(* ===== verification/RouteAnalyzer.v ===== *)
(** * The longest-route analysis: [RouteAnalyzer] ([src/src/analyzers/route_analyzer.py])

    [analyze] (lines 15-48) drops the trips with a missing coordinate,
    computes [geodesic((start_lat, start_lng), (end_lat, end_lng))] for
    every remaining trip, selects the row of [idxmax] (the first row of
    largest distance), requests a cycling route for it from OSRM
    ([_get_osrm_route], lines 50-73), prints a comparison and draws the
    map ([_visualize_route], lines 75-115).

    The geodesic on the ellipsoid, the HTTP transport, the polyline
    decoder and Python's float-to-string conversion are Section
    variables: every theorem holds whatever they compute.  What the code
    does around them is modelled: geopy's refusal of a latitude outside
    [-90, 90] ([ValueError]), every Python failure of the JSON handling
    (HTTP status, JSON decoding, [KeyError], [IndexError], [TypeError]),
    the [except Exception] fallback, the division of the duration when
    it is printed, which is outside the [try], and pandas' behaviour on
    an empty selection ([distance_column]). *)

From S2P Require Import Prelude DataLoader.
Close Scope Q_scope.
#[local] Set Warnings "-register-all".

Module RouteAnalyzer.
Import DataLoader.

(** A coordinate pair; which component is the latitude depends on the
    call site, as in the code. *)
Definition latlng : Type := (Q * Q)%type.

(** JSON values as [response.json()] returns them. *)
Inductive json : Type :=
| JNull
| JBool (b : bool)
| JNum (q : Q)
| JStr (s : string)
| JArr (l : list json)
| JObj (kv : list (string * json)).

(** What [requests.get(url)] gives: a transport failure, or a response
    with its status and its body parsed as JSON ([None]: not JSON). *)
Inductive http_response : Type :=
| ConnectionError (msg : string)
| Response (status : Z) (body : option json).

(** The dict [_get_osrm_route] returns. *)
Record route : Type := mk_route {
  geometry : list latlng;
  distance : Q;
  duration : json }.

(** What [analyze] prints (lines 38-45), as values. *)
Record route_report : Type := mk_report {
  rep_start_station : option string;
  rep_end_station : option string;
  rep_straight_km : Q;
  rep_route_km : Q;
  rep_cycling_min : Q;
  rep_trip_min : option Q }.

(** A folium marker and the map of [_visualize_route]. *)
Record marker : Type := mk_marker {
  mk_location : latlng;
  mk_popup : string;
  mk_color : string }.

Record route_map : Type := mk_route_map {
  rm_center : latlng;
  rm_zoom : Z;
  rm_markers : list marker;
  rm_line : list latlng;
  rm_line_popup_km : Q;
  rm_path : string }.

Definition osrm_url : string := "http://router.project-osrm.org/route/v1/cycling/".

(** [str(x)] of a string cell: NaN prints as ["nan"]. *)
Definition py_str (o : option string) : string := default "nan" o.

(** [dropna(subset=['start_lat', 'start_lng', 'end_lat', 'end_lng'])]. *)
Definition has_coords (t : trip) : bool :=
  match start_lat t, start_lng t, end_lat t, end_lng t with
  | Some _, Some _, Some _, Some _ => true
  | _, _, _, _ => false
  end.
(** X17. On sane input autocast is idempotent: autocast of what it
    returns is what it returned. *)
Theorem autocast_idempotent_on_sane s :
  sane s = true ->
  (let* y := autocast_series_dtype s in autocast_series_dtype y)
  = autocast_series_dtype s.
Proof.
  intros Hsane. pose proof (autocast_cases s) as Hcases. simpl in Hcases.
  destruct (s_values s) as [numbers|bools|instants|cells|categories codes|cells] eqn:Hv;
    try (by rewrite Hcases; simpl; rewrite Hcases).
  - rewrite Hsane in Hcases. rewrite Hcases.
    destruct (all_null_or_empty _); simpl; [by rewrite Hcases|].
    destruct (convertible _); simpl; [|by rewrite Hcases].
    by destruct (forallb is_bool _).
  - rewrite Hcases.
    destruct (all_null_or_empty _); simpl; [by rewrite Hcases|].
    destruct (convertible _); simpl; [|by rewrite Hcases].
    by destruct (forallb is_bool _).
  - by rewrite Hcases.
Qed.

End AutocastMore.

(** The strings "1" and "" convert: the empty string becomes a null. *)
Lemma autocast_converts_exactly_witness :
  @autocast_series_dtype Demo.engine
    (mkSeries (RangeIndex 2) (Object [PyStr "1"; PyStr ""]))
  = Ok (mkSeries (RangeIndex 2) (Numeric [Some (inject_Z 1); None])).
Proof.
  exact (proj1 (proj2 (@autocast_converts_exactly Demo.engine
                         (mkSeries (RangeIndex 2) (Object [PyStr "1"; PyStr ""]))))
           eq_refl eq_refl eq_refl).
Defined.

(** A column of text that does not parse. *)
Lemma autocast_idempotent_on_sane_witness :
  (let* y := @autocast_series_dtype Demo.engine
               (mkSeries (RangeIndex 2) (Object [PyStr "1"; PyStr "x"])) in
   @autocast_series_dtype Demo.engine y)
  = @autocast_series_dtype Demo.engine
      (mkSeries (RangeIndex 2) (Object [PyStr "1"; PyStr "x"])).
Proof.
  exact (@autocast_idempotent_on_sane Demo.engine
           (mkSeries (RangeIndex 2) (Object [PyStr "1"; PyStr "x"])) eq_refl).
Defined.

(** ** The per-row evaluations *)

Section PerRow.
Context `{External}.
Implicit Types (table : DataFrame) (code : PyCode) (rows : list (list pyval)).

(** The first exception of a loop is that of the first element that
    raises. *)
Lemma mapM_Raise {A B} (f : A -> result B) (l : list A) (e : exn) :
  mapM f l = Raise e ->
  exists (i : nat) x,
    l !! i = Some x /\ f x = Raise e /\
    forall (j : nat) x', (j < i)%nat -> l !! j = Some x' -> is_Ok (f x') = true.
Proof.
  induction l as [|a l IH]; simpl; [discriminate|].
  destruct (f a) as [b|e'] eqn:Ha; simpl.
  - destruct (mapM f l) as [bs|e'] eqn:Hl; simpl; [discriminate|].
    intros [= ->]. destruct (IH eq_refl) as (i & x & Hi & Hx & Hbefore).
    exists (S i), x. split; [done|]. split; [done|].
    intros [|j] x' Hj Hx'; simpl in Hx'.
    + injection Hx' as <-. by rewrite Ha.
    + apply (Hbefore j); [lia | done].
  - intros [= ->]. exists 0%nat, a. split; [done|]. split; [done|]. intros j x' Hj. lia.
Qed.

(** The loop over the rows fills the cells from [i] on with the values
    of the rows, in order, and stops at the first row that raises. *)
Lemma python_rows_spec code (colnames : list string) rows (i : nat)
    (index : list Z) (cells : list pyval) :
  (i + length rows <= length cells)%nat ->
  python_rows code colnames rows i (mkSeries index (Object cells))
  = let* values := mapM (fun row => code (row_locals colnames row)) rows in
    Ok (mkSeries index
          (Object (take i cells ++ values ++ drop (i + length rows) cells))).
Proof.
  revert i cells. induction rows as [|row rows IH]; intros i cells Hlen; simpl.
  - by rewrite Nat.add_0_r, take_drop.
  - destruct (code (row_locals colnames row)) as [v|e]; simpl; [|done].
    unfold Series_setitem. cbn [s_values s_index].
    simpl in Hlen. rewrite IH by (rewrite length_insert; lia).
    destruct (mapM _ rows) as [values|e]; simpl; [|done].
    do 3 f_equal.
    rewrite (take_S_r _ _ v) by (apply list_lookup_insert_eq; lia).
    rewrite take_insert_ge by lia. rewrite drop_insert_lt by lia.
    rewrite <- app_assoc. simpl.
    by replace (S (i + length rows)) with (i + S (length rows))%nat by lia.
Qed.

▸ Work required:
From the listing above, output exactly the run of lines that starts with the line containing "decoder and Python's" and ends with the line containing "Record route_map : Type".

▸ Written response:
    decoder and Python's float-to-string conversion are Section
    variables: every theorem holds whatever they compute.  What the code
    does around them is modelled: geopy's refusal of a latitude outside
    [-90, 90] ([ValueError]), every Python failure of the JSON handling
    (HTTP status, JSON decoding, [KeyError], [IndexError], [TypeError]),
    the [except Exception] fallback, the division of the duration when
    it is printed, which is outside the [try], and pandas' behaviour on
    an empty selection ([distance_column]). *)

From S2P Require Import Prelude DataLoader.
Close Scope Q_scope.
#[local] Set Warnings "-register-all".

Module RouteAnalyzer.
Import DataLoader.

(** A coordinate pair; which component is the latitude depends on the
    call site, as in the code. *)
Definition latlng : Type := (Q * Q)%type.

(** JSON values as [response.json()] returns them. *)
Inductive json : Type :=
| JNull
| JBool (b : bool)
| JNum (q : Q)
| JStr (s : string)
| JArr (l : list json)
| JObj (kv : list (string * json)).

(** What [requests.get(url)] gives: a transport failure, or a response
    with its status and its body parsed as JSON ([None]: not JSON). *)
Inductive http_response : Type :=
| ConnectionError (msg : string)
| Response (status : Z) (body : option json).

(** The dict [_get_osrm_route] returns. *)
Record route : Type := mk_route {
  geometry : list latlng;
  distance : Q;
  duration : json }.

(** What [analyze] prints (lines 38-45), as values. *)
Record route_report : Type := mk_report {
  rep_start_station : option string;
  rep_end_station : option string;
  rep_straight_km : Q;
  rep_route_km : Q;
  rep_cycling_min : Q;
  rep_trip_min : option Q }.

(** A folium marker and the map of [_visualize_route]. *)
Record marker : Type := mk_marker {
  mk_location : latlng;
  mk_popup : string;
  mk_color : string }.

Record route_map : Type := mk_route_map {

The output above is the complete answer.